Ferdinand III, Grand Duke of Tuscany (6 May 1769 – 18 June 1824) was Grand Duke of Tuscany, (1790-1801; 1814-1824). He was also the Prince-elector and Duke of Salzburg (1803-1806) and Grand Duke of Würzburg (1806-1814).

Ferdinand was born in Florence, Tuscany, into the House of Habsburg-Lorraine. He was the son of Leopold, then Grand-Duke of Tuscany, and his wife Infanta Maria Luisa of Spain.

When his father was elected Emperor in 1790, Ferdinand succeeded him as Grand Duke of Tuscany ceded by his father on 22 July 1790. He was driven out by the French in 1799 but still ruled in Tuscany until 1801, when in the Treaty of Aranjuez (1801), he was forced by Napoleon to make way for the Kingdom of Etruria, created as compensation for the Bourbon Dukes of Parma, being dispossessed by the Peace of Lunéville in that same year.

Ferdinand was compensated by being given the Dukedom and Electorate of Salzburg, the secularized lands of the Archbishop of Salzburg, as Duke of Salzburg. He was also made a Prince-elector of the Holy Roman Empire, both on 26 December 1802, a role which expired with the Empire's dissolution in 1806.

On 25 December 1805, Ferdinand had to give up Salzburg as well, which by the Treaty of Pressburg was annexed by his older brother, Emperor Francis II. Ferdinand was made Duke of Würzburg, a new state created for him from the old Bishopric of Würzburg, remaining an Elector.

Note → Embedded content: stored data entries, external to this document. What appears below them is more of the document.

(** ** Operations *)

(** The failures that are noticed outside of a line: [_handle_host_request] and the last clause of [_read_loop]. *)
Inductive stream_failure := InputClosed | StreamFailed.
Definition failure_error (why : stream_failure) : RpcError :=
  match why with
  | InputClosed => rpc_error (-32091) "extension worker closed its input stream"
  | StreamFailed => rpc_error (-32100) "extension stream failed unexpectedly"
  end.

Inductive rpcE : Type -> Type :=
| Clock : rpcE Z
| WallClock : rpcE Z
| Expired : rpcE bool
| IsRunning : rpcE bool
| HasProcess : rpcE (option bool)
| Spawn : rpcE nat
| Install (g : nat) : rpcE unit
| Acquire : rpcE unit
| Release : rpcE unit
| Send (method : string) (params : list (string * json)) : rpcE string
| Drain (id : string) : rpcE unit
| Forget (id : string) : rpcE unit
| Wait (id : string) (timeout : Z) : rpcE json
| Break : rpcE unit
| Fail (why : stream_failure) : rpcE unit
| Terminate : rpcE unit
| ReadFrame (g : nat) : rpcE routed
| HostCall (method : string) (params : list (string * json)) : rpcE json
| Reply (frame : string) : rpcE unit
| Emit (g : nat) (line : string) : rpcE unit
| Exit (g : nat) : rpcE unit.

(** The environment may cancel an [await], break a pipe or let a deadline pass. *)
Definition interrupted {X} (r : result X) : Prop := r = Err cancelled.

Definition reads (g : nat) (s s' : client) (r : result routed) : Prop :=
  match cl_workers s !! g with
  | None => s' = s /\ interrupted r
  | Some w =>
      (exists line rest, wk_out w = line :: rest /\
         (s', r) = route_frame line (with_worker g (fun w => w {{ wk_out := tail (wk_out w) }}) s)) \/
      ((s', r) = (_fail (rpc_error (-32092) "extension response exceeded maximum frame size") s, Ok Stop)) \/
      (wk_out w = [] /\ wk_running w = false /\
       exists code, (s', r) = (_fail (rpc_error (-32091) ("extension worker exited unexpectedly (" ++ code ++ ")")) s, Ok Stop)) \/
      (s' = s /\ interrupted r)
  end.

(** [asyncio.wait_for(future, timeout)] cancels a future that it gives up. *)
Definition waits (id : string) (s s' : client) (r : result json) : Prop :=
  match fu_value <$> cl_futures s !! id with
  | Some (Result v) => s' = s /\ r = Ok v
  | Some (Failed e) => s' = s /\ r = Err (call_error e)
  | _ => s' = s {{ cl_futures := alter (set_future Cancelled) id (cl_futures s) }} /\
         (r = fail PyTimeoutError "" \/ interrupted r)
  end.

Definition rpc_step (X : Type) (op : rpcE X) (s s' : client) (r : result X) : Prop :=
  match op in rpcE X return result X -> Prop with
  | Clock | WallClock => fun r => s' = s /\ exists t, r = Ok t
  | Expired => fun r => s' = s /\ exists b, r = Ok b
  | IsRunning => fun r => s' = s /\ r = Ok (running s)
  | HasProcess => fun r => s' = s /\
      r = Ok (match cl_process s with Some g => Some (alive g s && negb (cl_broken s)) | None => None end)
  | Spawn => fun r => (s' = s {{ cl_workers := (cl_workers s ++ [new_worker])%list }} /\ r = Ok (length (cl_workers s))) \/
                      (s' = s /\ exists e, r = Err e)
  | Install g => fun r => s' = install g s /\ r = Ok tt
  | Acquire => fun r => (cl_locked s = false /\ s' = s {{ cl_locked := true }} {{ cl_in_flight := true }} /\ r = Ok tt) \/
                        (s' = s /\ interrupted r)
  | Release => fun r => s' = s {{ cl_locked := false }} {{ cl_in_flight := false }} /\ r = Ok tt
  | Send method params => fun r => exists u, cl_futures s !! ("call_" ++ u) = None /\
      (s', r) = send_request ("call_" ++ u) method params s
  | Drain id => fun r => s' = s /\ (r = Ok tt \/ interrupted r \/ exists e, r = Err e /\ exn_is e PyOSError = true)
  | Forget id => fun r => s' = s {{ cl_pending := drop_id id (cl_pending s) }} /\ r = Ok tt
  | Wait id _ => waits id s s'
  | Break => fun r => s' = _break s /\ (r = Ok tt \/ interrupted r)
  | Fail why => fun r => s' = _fail (failure_error why) s /\ (r = Ok tt \/ interrupted r)
  | Terminate => fun r => s' = _terminate s /\ (r = Ok tt \/ interrupted r)
  | ReadFrame g => reads g s s'
  | HostCall _ _ => fun r => s' = s
  | Reply frame => fun r =>
      s' = match cl_process s with Some g => write_frame g (WReply frame) s | None => s end /\
      (r = Ok tt \/ interrupted r \/ exists e, r = Err e /\ exn_is e PyOSError = true)
  | Emit g line => fun r =>
      s' = (if alive g s then with_worker g (fun w => w {{ wk_out := (wk_out w ++ [line])%list }} {{ wk_sent := (wk_sent w ++ [line])%list }}) s else s) /\ r = Ok tt
  | Exit g => fun r => s' = with_worker g (fun w => w {{ wk_running := false }}) s /\ r = Ok tt
  end r.

(** ** [JsonRpcProcessClient] *)

Definition raise_rpc {A} (code : Z) (message : string) : prog rpcE A := of_result (raise_call code message).

(** [await shield_cleanup(self._break()); raise] *)
Definition break_and_raise {A} (e : exn) : prog rpcE A :=
  prog_match (perform Break) (fun _ => Raise e) (fun _ => Raise e).

Definition start : prog rpcE unit :=
  b ← perform IsRunning;
  if (b : bool) then Ret tt else g ← perform Spawn; perform (Install g).

Definition _exchange (method : string) (params : list (string * json)) (timeout_seconds : Z) : prog rpcE json :=
  id ← perform (Send method params);
  _ ← prog_try (perform (Drain id)) (fun e =>
        if exn_is e PyCancelledError then _ ← perform (Forget id); break_and_raise e
        else if exn_is e PyOSError || exn_is e PyValueError then
          _ ← perform (Forget id); _ ← perform Break;
          raise_rpc (-32091) "extension worker closed its input stream"
        else Raise e);
  prog_finally
    (prog_try (perform (Wait id timeout_seconds)) (fun e =>
       if exn_is e PyTimeoutError then
         _ ← perform Break; raise_prog RpcTimeoutError ("extension RPC timed out: " ++ method)
       else if exn_is e PyCancelledError then break_and_raise e
       else Raise e))
    (perform (Forget id)).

With the dissolution of the Empire in 1806 he took the new title of Grand Duke of Würzburg.

On 30 May 1814, after Napoleon's fall, Ferdinand was restored as Grand-Duke of Tuscany. However, in 1815, the Duchy of Lucca was carved out of Tuscany, again as temporary compensation for the Bourbons of Parma. (Lucca would be reintegrated into Tuscany in 1847.)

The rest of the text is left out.